・営業利益:31億1900万円(同+267.1%)
・経常利益:31億5400万円(同+277.8%)
・親会社株主に帰属する四半期純利益:4億1200万円(前年は−1億1900万円の赤字)
同社では通期の業績予想発表を控えているが、この調子なら通期でも黒字化は大丈夫だろうという買いが入っているようで、10月31日の第1四半期発表後には買いが殺到している。ちなみに今回の騰落ランキングの対象期間外だが、11月1日には前日の終値の2475円に比べて420円高の2895円で終わっていて、3000円台に迫る勢いである。
上昇率第2位(+25.9%)はダイドーリミテッドだった。

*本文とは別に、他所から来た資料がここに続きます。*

(** The [for (auto&& v : Gf[u])] loop of [dfs_visit], over the part [vs] of
    the row that is still to be scanned; [visit] is the recursive call. *)
Fixpoint explore (visit : t -> nat -> Z -> option (t * Z))
         (u : nat) (flow : Z) (vs : list nat) (e : t) : option (t * Z) :=
  match vs with
  | [] => Some (e, 0)
  | v :: rest =>
      if stamp (visited e) v || (cf e u v =? 0) then explore visit u flow rest e
      else
        match visit e v (Z.min flow (cf e u v)) with
        | None => None
        | Some (e', cf_p) =>
            if 0 <? cf_p then Some (push u v cf_p e', cf_p)
            else explore visit u flow rest e'
        end
  end.

(** [dfs_visit(u, t, flow)].  [fuel] bounds the depth of the recursion;
    [None] is "deeper than [fuel]". *)
Fixpoint dfs_visit (fuel : nat) (e : t) (u t_ : nat) (flow : Z) : option (t * Z) :=
  match fuel with
  | O => None
  | S k =>
      let e1 := set_visited (<[u := true]> (visited e)) e in
      if Nat.eqb u t_ then Some (e1, flow)
      else explore (fun e' v fl => dfs_visit k e' v t_ fl) u flow (adj (Gf e1) u) e1
  end.

(** [dfs(u, t)]: the recursion visits every vertex at most once, so its
    depth is at most [n]. *)
Definition dfs (e : t) (u t_ : nat) : option (t * bool) :=
  let e0 := set_visited (replicate (n e) false) e in
  match dfs_visit (n e) e0 u t_ limits.inf with
  | None => None
  | Some (e1, r) => Some (set_augment r e1, 0 <? r)
  end.

(** The [while (dfs(s, t)) { flow += augment; }] loop of [compute], run
    for at most [fuel] tests of its condition. *)
Fixpoint loop (fuel : nat) (e : t) (s t_ : nat) (flow : Z) : option (t * Z) :=
  match fuel with
  | O => None
  | S k =>
      match dfs e s t_ with
      | None => None
      | Some (e', true) => loop k e' s t_ (wrap32 (flow + augment e'))
      | Some (e', false) => Some (e', flow)
      end
  end.

Definition compute (fuel : nat) (e : t) (s t_ : nat) : option (t * Z) :=
  loop fuel e s t_ 0.

End ford_fulkerson.

(** ** struct edmonds_karp *)

Module edmonds_karp.

Record t := mk {
  pi : list Z;
  visited : stamps_t;
  c : matrix_t;
  f : matrix_t;
  Gf : list (list nat);
  n : nat;
  hist : list matrix_t
}.

Definition init (size : nat) : t :=
  {| pi := replicate size 0;
     visited := replicate size false;
     c := replicate size (replicate size 0);
     f := replicate size (replicate size 0);
     Gf := replicate size [];
     n := size; hist := [] |}.

Definition add_edge (u v : nat) (cap : Z) (e : t) : t :=
  let c1 := set (c e) u v cap in
  let f1 := set (f e) u v 0 in
  let c2 := set c1 v u 0 in
  let f2 := set f1 v u 0 in
  let G1 := alter (fun row => row ++ [v]) u (Gf e) in
  let G2 := alter (fun row => row ++ [u]) v G1 in
  {| pi := pi e; visited := visited e; c := c2; f := f2; Gf := G2;
     n := n e; hist := hist e |}.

今年7月8日に子会社のダイドーフォワードが保有する千代田区の本社事務所・店舗を売却して100億円の売却益が出すというニュースがあって、ストップ高183円の高値をつけた後は売られ続けたが、ここに来てまた買いが入っているようだ。売却益100億円は特別利益として計上されるが、同社は2023年3月末決算の業績予想を発表していない。6月の第1四半期に続き9月の第2四半期も営業利益、経常利益は赤字幅が小さくなったとは言え、赤字継続は確実だろう。しかし同社の場合、不動産資産があり1株当たりの総資産は209円57銭ある。通常どんなに業績が悪くとも1株当たりの総資産以下に株価が位置する場合は買ってみる価値があると言われる。1株当たりの総資産とは言ってみればその企業の1株当たりの解散価値でもあるからだ。赤字が続いても同社に買いが入る理由だ。加えて、同社の17.89%の株を保有する最大株主がアパレル卸売業の最大手オンワードホールディングスというのも同社株に関してさまざまな憶測を生む原因になっている。
上昇率第3位(+25.7%)は三陽商会。10月6日に発表になった第2四半期(2022年3月1日〜2022年8月31日)決算で、赤字幅が大幅に減少した。このため通期業績見通しを以下のように上方修正した。
・売上高:560億円→566億円
・営業利益:12億円→16億円
・経常利益:11億4000万円→17億5000万円
・親会社株主に帰属する四半期純利益:9億円→14億4000万円
これが投資家に好感を持って受けいれられて買いが入った。2015年の主力ブランド「バーバリー(BURBERRY)」の契約終了による業績不振から6期連続の赤字決算を続けているが黒字への期待があるようだ。また同社は東証プライム上場だが時価総額100億円というプライム条件があり、この条件を維持するためにも900円以上の株価はクリアしなければならないという事情もある。
ワースト組を見てみると、最下位のコックスは9月の株価上昇率第1位だった企業だ。10月5日に発表になった第2四半期(2022年3月1日〜2022年8月31日)決算は、売上高73億700万円(前年比+19.4%)、営業利益3億3700万円(前年−9億5500万円)、経常利益3億1400万円(前年−9億3100万円)、親会社株主に帰属する四半期純利益1億8500万円(−9億8600万円)と大幅増収で利益が全部門黒字化するという見事な業績であったにもかかわらず、発表翌日から10月5日終値201円から10月13日の160円(終値)まで40%も売られてしまった。これは10月5日の第2四半期決算発表時に通期決算に関する上方修正がなく、これだと営業利益1億円、経常利益4000万円、親会社株主に帰属する四半期純利益−1億2000万円という通期決算のままで、これだと下期は厳しく低調になるわけで、今後期待できないと投資家から判断されたようだ。
ブービーの82位は下落率−10.4%のスノーピークだが、妻子のある男性との交際・妊娠で山井梨沙社長が突然辞任した(9月21日)当初は特に株価も下げなかったが、9月の月次売上高が10月14日に発表されたのと同時に約10%にあたる200円ほど下げている。日本での売上高が7月(前年比−8.3%)、8月(−10.3%)、9月(−1.9%)と3カ月連続で前年を下回ったのでやや売りが優勢になったのが原因ではないかと思われる。海外での9月の売上高は+64.8の米国、+70.5%の台湾などすべてが前年プラスで連結合計は+110.5%と好調を維持している。10月の日本での月次売上高(11月14日発表予定)が注目される。